Having recently moved into an apartment here in Fes that is larger than anything I rented in New York, I have been thinking more about the notion of progress. From the fellow who said that capitalism and the end of the Cold War has delivered humanity from conflict (Fukiyama) to the fellow who said that the nation is the ultimate expression of collective thought (Heidegger), the simplistic idea of a single Progress is easily and repeatedly deconstructed in an academic context.

But I have experienced as well the much more personal sensation when time seems not to matter, and a month's beginning middle or end feels one and the same, with no temporality to passing seasons, which in the mind easily slip into years...And being conscious that time is stretching out like an undifferentiable low-lying grey skey, Progress and Its trappings become much more compelling. Give me a walking stick and some bourbon!
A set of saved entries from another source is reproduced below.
Lemma find_ctl_some l d c :
  find_ctl l d = Some c -> exists i, l !! i = Some c /\ mask_usec (ctl_duration c) = d.
Proof.
  induction l as [|c0 l IH]; simpl; [done|]. case_test.
  - intros [= ->]. exists 0%nat. split; [done|]. zb. destruct d as [s u]. unfold mask_usec. simpl in *. congruence.
  - intros H. destruct (IH H) as (i & Hi & Hc). by exists (S i).
Qed.

Lemma find_ctl_app l d c :
  find_ctl l d = None -> mask_usec (ctl_duration c) = d -> find_ctl (l ++ [c]) d = Some c.
Proof.
  intros Hn Hd. induction l as [|c0 l IH]; simpl in *.
  - rewrite <-Hd. simpl. by rewrite !Z.eqb_refl.
  - case_test; [done|auto].
Qed.

(** The event a new queue gets. *)
Definition queue_event : event :=
  mkEvent (Z.lor EVLIST_INIT EVLIST_INTERNAL) 0 EV_CLOSURE_EVENT (-1) 0 0 tv0 tv0 0 None.

Lemma fresh_not_owner exact b x : eb_inv exact b -> evs b !! x = None -> ~ owns_queue b x.
Proof. intros Hi Hx Ho. destruct (ei_own _ _ Hi x Ho) as (e & He & _). congruence. Qed.

Lemma queue_event_inv exact b x :
  eb_inv exact b -> evs b !! x = None -> Z.of_nat (S (size (evs b))) < INT_MAX ->
  eb_inv exact (set_hidx (put b x queue_event) (<[x := -1]> (hidx b))).
Proof.
  intros Hinv Hx Hsize. pose proof (ei_some _ _ Hinv).
  apply store_inv; auto; try done.
  - intros e He. congruence.
  - by eapply fresh_not_owner.
  - by rewrite map_size_insert_None.
Qed.

(** What a handle means. *)
Definition names_queue (b : event_base) (tv : timeval) : Prop :=
  is_common_timeout tv b = true /\ exists c, get_common_timeout_list b tv = Done c /\ ctl_duration c = tv.

Lemma names_queue_at exact b i c :
  eb_wf exact b -> common_timeout_queues b !! i = Some c -> names_queue b (ctl_duration c).
Proof.
  intros Hw Hc. pose proof (qo_duration _ _ _ (to_queue _ _ _ _ (wf_timers _ _ Hw) i c Hc)) as Hd.
  destruct (is_common_hi (ctl_duration c) b i Hd) as [H1 H2]; [by eapply lookup_lt_Some|apply Hw|].
  split; [done|]. exists c. unfold get_common_timeout_list. by rewrite H2, Hc.
Qed.

(** A failed call may have made the array of queues larger. *)
Definition reallocated (b b' : event_base) : Prop :=
  exists k, b' = set_n_common_timeouts_allocated b k.

Lemma reallocated_same b b' : reallocated b b' -> same_queues b b' /\ sig_frame b' = sig_frame b /\
  activequeues b' = activequeues b /\ tv_cache b' = tv_cache b.
Proof. intros [k ->]. by repeat split. Qed.

Lemma init_common_new en fresh b d :
  find_ctl (common_timeout_queues b) (normal_duration b d) = None ->
  0 < nactivequeues b -> n_common_timeouts b <> MAX_COMMON_TIMEOUTS ->
  (exists b', event_base_init_common_timeout en fresh b d = Done (None, b') /\ reallocated b b') \/
  exists b', event_base_init_common_timeout en fresh b d =
      (let n := n_common_timeouts b in
       let tv := mkTimeval (tv_sec (normal_duration b d)) (Z.lor (tv_usec (normal_duration b d))
                   (Z.lor COMMON_TIMEOUT_MAGIC (Z.shiftl n 20))) in
       let b' := set_common_timeout_queues b' (common_timeout_queues b ++ [mkCtl [] tv fresh]) in
       _ ← assert_c (is_common_timeout tv b'); Done (Some tv, b')) /\
    evs b' = <[fresh := queue_event]> (evs b) /\ hidx b' = <[fresh := -1]> (hidx b) /\
    timeheap b' = timeheap b /\ activequeues b' = activequeues b /\
    active_later_queue b' = active_later_queue b /\ io b' = io b /\ sigmap b' = sigmap b /\
    kernel b' = kernel b /\ ksig b' = ksig b /\ event_count b' = event_count b /\
    event_count_active b' = event_count_active b /\ tv_cache b' = tv_cache b /\
    sig_frame b' = sig_frame b.
Proof.
  intros Hf Hn Hmax. unfold event_base_init_common_timeout. fold (normal_duration b d). rewrite Hf.
  apply Z.eqb_neq in Hmax as ->. cbv zeta.
  destruct (_ && negb (mem_ok en (CommonQueues _))).
  { left. exists b. split; [done|]. exists (n_common_timeouts_allocated b). by destruct b. }
  set (b0 := if n_common_timeouts_allocated b =? _ then _ else b).
  assert (Hb0 : exists k, b0 = set_n_common_timeouts_allocated b k).
  { unfold b0. case_test; [eauto|]. exists (n_common_timeouts_allocated b). by destruct b. }
  destruct Hb0 as [k ->]. destruct (negb (mem_ok en CommonQueue)).
  { left. eexists. split; [done|]. by exists k. }
  right. unfold event_assign. simpl. unfold get. simpl. rewrite lookup_insert_eq. simpl.
  unfold event_priority_set, get. simpl. rewrite lookup_insert_eq. simpl. unfold nactivequeues in *. simpl.
  destruct (zlen (activequeues b) <=? 0) eqn:E; zb; [lia|]. simpl.
  eexists (put (set_n_common_timeouts_allocated (set_hidx b _) k) fresh queue_event).
  split; [unfold put; simpl; by rewrite !insert_insert_eq|]. simpl. repeat split.
Qed.

Lemma init_common_inv exact en fresh b d :
  eb_inv exact b -> evs b !! fresh = None -> Z.of_nat (S (size (evs b))) < INT_MAX -> 0 <= tv_usec d ->
  exists o b', event_base_init_common_timeout en fresh b d = Done (o, b') /\ eb_inv exact b' /\
    (forall x e, evs b !! x = Some e -> evs b' !! x = Some e) /\
    sig_frame b' = sig_frame b /\ activequeues b' = activequeues b /\
    match o with
    | Some tv => names_queue b' tv /\ mask_usec tv = normal_duration b d /\
        ctl_duration <$> find_ctl (common_timeout_queues b') (normal_duration b d) = Some tv
    | None => reallocated b b'
    end.
Proof.
  intros Hinv Hx Hsize Hd. pose proof (normal_duration_range b d Hd) as Hr.
  destruct (find_ctl (common_timeout_queues b) (normal_duration b d)) as [c|] eqn:Hf.
  { destruct (find_ctl_some _ _ _ Hf) as (i & Hi & Hm).
    destruct (names_queue_at exact b i c (ei_wf _ _ Hinv) Hi) as [Hc Hc'].
    exists (Some (ctl_duration c)), b. unfold event_base_init_common_timeout. fold (normal_duration b d).
    rewrite Hf, Hc. simpl. split; [done|]. split; [done|]. split; [done|]. split; [done|]. split; [done|].
    done. }
  destruct (decide (n_common_timeouts b = MAX_COMMON_TIMEOUTS)) as [Hmax|Hmax].
  { exists None, b. unfold event_base_init_common_timeout. fold (normal_duration b d). rewrite Hf, Hmax.
    repeat (split; [done|]). exists (n_common_timeouts_allocated b). by destruct b. }
  destruct (init_common_new en fresh b d Hf (ei_some _ _ Hinv) Hmax) as [(b' & Hd' & Hre)|Hnew].
  { destruct (reallocated_same b b' Hre) as (Hs & Hfr & Ha & Ht). pose proof Hs as (Hev & _).
    exists None, b'. split; [exact Hd'|].
    split; [by apply (inv_field exact b)|]. split; [by intros ? ?; rewrite Hev|]. done. }
  destruct Hnew as (b1 & -> & E1 & E2 & E3 & E4 & E5 & E6 & E7 & E8 & E9 & E10 & E11 & E12 & E13). cbv zeta.
  pose proof (to_max _ _ _ _ (wf_timers _ _ (ei_wf _ _ Hinv))) as Hle.
  unfold n_common_timeouts, MAX_COMMON_TIMEOUTS, zlen in *.
  destruct (hi_handle (tv_sec (normal_duration b d)) (tv_usec (normal_duration b d))
    (Z.of_nat (length (common_timeout_queues b)))) as [Hhi Hmask]; [lia|lia|].
  set (tv := mkTimeval (tv_sec (normal_duration b d)) _) in *.
  set (b' := set_common_timeout_queues b1 _).
  assert (Hinv' : eb_inv exact b').
  { apply (new_queue_inv exact _ tv fresh queue_event (queue_event_inv exact b fresh Hinv Hx Hsize));
      simpl; auto; [lia|by rewrite lookup_insert_eq]. }
  destruct (names_queue_at exact b' (length (common_timeout_queues b)) (mkCtl [] tv fresh)
    (ei_wf _ _ Hinv')) as [Hc Hc'].
  { simpl. rewrite lookup_app_r by lia. by rewrite Nat.sub_diag. }
  simpl in Hc. rewrite Hc. simpl. exists (Some tv), b'. split; [done|]. split; [done|].
  split; [|split; [done|]; split; [done|]; split].
  - intros x e He. simpl. rewrite E1, lookup_insert_ne; [done|]. intros <-. congruence.
  - done.
  - assert (Hm : mask_usec tv = normal_duration b d) by (rewrite Hmask; by destruct (normal_duration b d)).
    split; [done|]. simpl. by rewrite find_ctl_app.
Qed.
I don't have either of those accessories in this apartment in Fes, but I do have a remarkable amount of space to myself, which brings me the solitude I was hoping for, and the lonelinhttp://www2.blogger.com/img/gl.link.gifess that accompanies it. I do have a wonderful view over part of the city, where the old medina sinks into a valley below my line of sight, and the white agglomerations of newer neighborhoods climbing the hillside to the north and east reflect sunlight throughout the day. The minarets, blinking pharmacy crescents and ubiquitous satellites remind me of the work of Nicola Lopez, an artist who was briefly a classmate in an Arabic course in the City. Her work is generally described using the term dystopic, and while the view from my balcony is much less so, she captures the aesthetic of the architecture through the lense of an alienating political environment. In truth, I am simply getting acclimated to the new surroundings, fewer acquaintances, and the smell of diesel exhaust in place of the wood smoke in Ifrane. However, the apartment here and the Johnnie Walker ads that I have been seeing, inexplicably, in a couple of Moroccan publications, remind me of the multiple effects resulting from every movement: that with love comes sadness, with solitude, loneliness, but that time remains a rather compelling motivator to retain some measure of progress, whatever that really means.

1 Comments:

At 7:03 PM, Blogger Jackie Sibblies said...

Belated Student quotes Heidegger! Be still my heart!

A truly absorbing treatise on progress, B.S., and so i'd like to throw in 2 cents:

Like a good fascist, progress and intention are closely linked in Heidegger's philosophy; as in, a knife is only really a knife when used with intention, i.e. when the knife it is cutting something. Now, one could say that a knife becomes more “knifey” as it continues to cut; that the knife is on a theoretical path, progressing toward being the awesomest knife ever because the more the knife cuts the knifeyer it will get. People become more “peopley” (and therefore better at being people) whey they are productive contributors the nation state; the intentionality of this existence is called some German word that means Caring, and is the opposite of Angst.

Now, when you combine with is thinking about progress as per Johnnie Walker, it seems that the more bourbon you drink the better a contributor you will be to society.

So, we see if you don’t drink bourbon, you aren’t really a person, and the more bourbon you drink the better a person you become. Bourbon is Caring.